Reputation: 11
I am working in an environment with many different log files and many differently formatted log lines (100+) within each.
I have used grok extensively to reveal all kinds of exciting trends in these but I was wondering if there is a simple generic plot that could give me some insight into the frequency of words in any logfile?
Is it possible in Kibana 4 beta 3 to plot a count of unique words from the @message field? (I'm not interested in any numbers, I work with bandwidths, frequencies which are constantly changing).
Consider the following logfile:
29/01/2015 17:45:00 INFO Loading Banana 3218763kbs Retrieved - null /absy
29/01/2015 17:45:01 DEBUG Apple Interrogation, Completed 25
29/01/2015 17:45:02 EXCEPTION! Fruit rotting in 34 days
29/01/2015 17:45:03 Critical word of the day is pineapple 123456789
Imagine 200 more variations of the above.

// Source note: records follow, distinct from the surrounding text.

(* ===== verification/MpnInv.v ===== *)
(** * Reciprocals and the divisions that use them

    The arithmetic behind [gmp_udiv_qrnnd_preinv], [gmp_udiv_qr_3by2] and
    [mpn_invert_3by2]: a quotient digit estimated with a reciprocal is at most one off
    in either direction, and the comparisons of the code tell in which. *)

From Stdlib Require Import Znumtheory.
From S2P Require Import Prelude CString Queue State UInt64 Mpn MpnMem MpnThm MpnBits MpnDiv.

(** ** Estimates *)

Section estimate.
(** Digits are below [b]; [w] is [b] for a divisor of one digit and [b * b] for a divisor
    of two.  [v] is the reciprocal of the divisor [d], and [k] what it leaves. *)
Context (b d v k : Z).

Section two_by_one.
Hypotheses (Hb : 2 ≤ b) (Hd : 0 < d < b) (Hv : (b + v) * d = b * b - k) (Hk : 1 ≤ k ≤ d).

(** [q1, q0] is the estimate before it is increased by 1; the candidate remainder is
    bounded on both sides by the same number, [b] apart. *)
Lemma estimate_2by1 u1 u0 q1 q0 :
  0 ≤ u1 < d → 0 ≤ u0 < b → v * u1 + u1 * b + u0 = q1 * b + q0 → 0 ≤ q0 < b →
  let r := u1 * b + u0 - (q1 + 1) * d in
  Z.max (b - d) (q0 + 1) - b ≤ r < Z.max (b - d) q0.
Proof.
  intros Hu1 Hu0 Hq Hq0 r.
  assert (b * r = u1 * k + u0 * (b - d) + q0 * d - b * d) as Hr.
  { assert (b * (q1 * d) = (v * u1 + u1 * b + u0 - q0) * d) as Hqd by (rewrite Hq; ring).
    unfold r. replace k with (b * b - (b + v) * d) by lia. lia. }
  assert (0 ≤ u1 * k) by (apply Z.mul_nonneg_nonneg; lia).
  assert (0 ≤ u0 * (b - d)) by (apply Z.mul_nonneg_nonneg; lia).
  assert (0 ≤ q0 * d) by (apply Z.mul_nonneg_nonneg; lia).
  assert (- d ≤ r) by (apply (Z.mul_le_mono_pos_l _ _ b); lia).
  assert (q0 - b < r).
  { apply (Z.mul_lt_mono_pos_l b); [lia|]. assert ((b - q0) * d < (b - q0) * b) by (apply Z.mul_lt_mono_pos_l; lia). lia. }
  split; [lia|].
  assert (u1 * k ≤ (d - 1) * d) by (apply Z.mul_le_mono_nonneg; lia).
  assert (u0 * (b - d) ≤ (b - 1) * (b - d)) by (apply Z.mul_le_mono_nonneg_r; lia).
  assert (b * r < (b - d) * (b - d) + q0 * d) as Hup by lia.
  set (c := Z.max (b - d) q0).
  assert ((b - d) * (b - d) ≤ c * (b - d)) by (apply Z.mul_le_mono_nonneg_r; lia).
  assert (q0 * d ≤ c * d) by (apply Z.mul_le_mono_nonneg_r; lia).
  apply (Z.mul_lt_mono_pos_l b); lia.
Qed.
End two_by_one.

Section three_by_two.
Hypotheses (Hb : 2 ≤ b) (Hd : 0 < d < b * b) (Hv0 : 0 ≤ v) (Hv : (b + v) * d = b * b * b - k)
  (Hk : 1 ≤ k ≤ d).

Lemma estimate_3by2_identity u2 u1 u0 q1 q0 :
  v * u2 + u2 * b + u1 = q1 * b + q0 →
  b * (u2 * (b * b) + u1 * b + u0 - (q1 + 1) * d)
  = u2 * k + u1 * (b * b - d) + u0 * b + q0 * d - b * d.
Proof.
  intros Hq. assert (b * (q1 * d) = (v * u2 + u2 * b + u1 - q0) * d) as Hqd by (rewrite Hq; ring).
  replace k with (b * b * b - (b + v) * d) by lia. lia.
Qed.

(** The part of the numerator that is below the divisor *)
Lemma estimate_3by2_high u2 u1 :
  0 ≤ u2 → 0 ≤ u1 < b → u2 * b + u1 < d →
  b * (u2 * k) + b * u1 * (b * b - d) ≤ (b * b - d) * (b * b - d) + b * b * d - b * b * b.
Proof.
  intros Hu2 Hu1 Hlt. set (e := b * b - d) in *.
  assert (0 < e) as He0 by (unfold e; lia). assert (d = b * b - e) as Hde by (unfold e; ring). clearbody e.
  assert (k ≤ b * e) as Hk2. { assert (0 ≤ v * d) by (apply Z.mul_nonneg_nonneg; lia). rewrite Hde in *. lia. }
  destruct (Z.le_gt_cases b e) as [Hbig|Hsmall].
  - assert (u2 * b * k ≤ (d - 1 - u1) * d) by (apply Z.mul_le_mono_nonneg; nia).
    assert (b * b ≤ b * e) by (apply Z.mul_le_mono_nonneg_l; lia).
    assert (0 ≤ (b - 1 - u1) * (b * e - d)) by (apply Z.mul_nonneg_nonneg; lia).
    rewrite Hde in *. lia.
  - destruct (Z.le_gt_cases u2 (b - 2)).
    + assert (u2 * b * k ≤ (d - b) * d) by (apply Z.mul_le_mono_nonneg; nia).
      assert (b * u1 * e ≤ b * (b - 1) * e)
        by (apply Z.mul_le_mono_nonneg_r, Z.mul_le_mono_nonneg_l; lia).
      rewrite Hde in *. lia.
    + assert (u2 = b - 1) as -> by nia. assert (u1 ≤ b - 1 - e) as Hu by nia.
      assert (b * ((b - 1) * k) ≤ b * ((b - 1) * (b * e)))
        by (apply Z.mul_le_mono_nonneg_l, Z.mul_le_mono_nonneg_l; lia).
      assert (b * u1 * e ≤ b * (b - 1 - e) * e)
        by (apply Z.mul_le_mono_nonneg_r, Z.mul_le_mono_nonneg_l; lia).
      assert ((1 + b) * (e + b - 1) ≤ (1 + b) * (2 * b - 2)) by (apply Z.mul_le_mono_nonneg_l; lia).
      assert (b * 1 ≤ b * b) by (apply Z.mul_le_mono_nonneg_l; lia).
      assert (b * b * 2 ≤ b * b * b) by (apply Z.mul_le_mono_nonneg_l; lia).
      assert (0 ≤ (b - 1 - e) * (b * b * b + b * b - b - (1 + b) * (e + b - 1)))
        by (apply Z.mul_nonneg_nonneg; lia).
      assert (0 ≤ (b - 1) * (b - 1)) by (apply Z.mul_nonneg_nonneg; lia).
      rewrite Hde. lia.
Qed.

Lemma estimate_3by2 u2 u1 u0 q1 q0 :
  0 ≤ u2 → 0 ≤ u1 < b → 0 ≤ u0 < b → u2 * b + u1 < d →
  v * u2 + u2 * b + u1 = q1 * b + q0 → 0 ≤ q0 < b →
  let r := u2 * (b * b) + u1 * b + u0 - (q1 + 1) * d in
  Z.max (b * b - d) (q0 * b) - b * b ≤ r < Z.max (b * b - d) (q0 * b).
Proof.
  intros Hu2 Hu1 Hu0 Hlt Hq Hq0 r. pose proof (estimate_3by2_identity u2 u1 u0 q1 q0 Hq) as Hr.
  fold r in Hr. pose proof (estimate_3by2_high u2 u1 Hu2 Hu1 Hlt) as Hh.
  assert (0 ≤ u2 * k) by (apply Z.mul_nonneg_nonneg; lia).
  assert (0 ≤ u1 * (b * b - d)) by (apply Z.mul_nonneg_nonneg; lia).
  assert (0 ≤ u0 * b) by (apply Z.mul_nonneg_nonneg; lia).
  assert (0 ≤ q0 * d) by (apply Z.mul_nonneg_nonneg; lia).
  assert (- d ≤ r) by (apply (Z.mul_le_mono_pos_l _ _ b); lia).
  assert (q0 * b - b * b ≤ r).
  { apply (Z.mul_le_mono_pos_l _ _ b); [lia|].
    assert ((b - q0) * d ≤ (b - q0) * (b * b)) by (apply Z.mul_le_mono_nonneg_l; lia). lia. }
  split; [lia|]. set (w := b * b) in *.
  assert (0 < w) by lia. set (c := Z.max (w - d) (q0 * b)).
  assert (u0 * b ≤ w - b) by (unfold w; assert (u0 * b ≤ (b - 1) * b) by (apply Z.mul_le_mono_nonneg_r; lia); lia).
  assert (b * (u0 * b) ≤ b * (w - b)) by (apply Z.mul_le_mono_nonneg_l; lia).
  assert (w * r = b * (u2 * k) + b * u1 * (w - d) + b * (u0 * b) + q0 * b * d - w * d) as Hw.
  { replace (w * r) with (b * (b * r)) by (unfold w; ring). rewrite Hr. unfold w. ring. }
  assert ((w - d) * (w - d) ≤ c * (w - d)) by (apply Z.mul_le_mono_nonneg_r; lia).
  assert (q0 * b * d ≤ c * d) by (apply Z.mul_le_mono_nonneg_r; lia).
  apply (Z.mul_lt_mono_pos_l w); [lia|]. unfold w in *. lia.
Qed.
End three_by_two.
End estimate.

I would like to count each word returned by:
cat logfile |cut -d" " -f3- |tr -d [0-9]
i.e. remove the timestamp, delete the numbers and then count the frequency of each word. A pie chart/count of common terms within a logfile I may never have seen before would be extremely useful:
BANANA 788 Help 692 Exception 678 Orange 53 Retrieved 287
I thought an aggregation of "significant terms" on the field "message" would help, but only if I can exclude any numbers, which it doesn't seem possible to do.
Thanks!
Upvotes: 0
Views: 1324
Reputation: 11
Answer was to use "Terms" instead of "Significant terms" with the include pattern [A-Za-z]{2,}* to include only words (not numbers) of 2 letters or more. Cool!
Upvotes: 1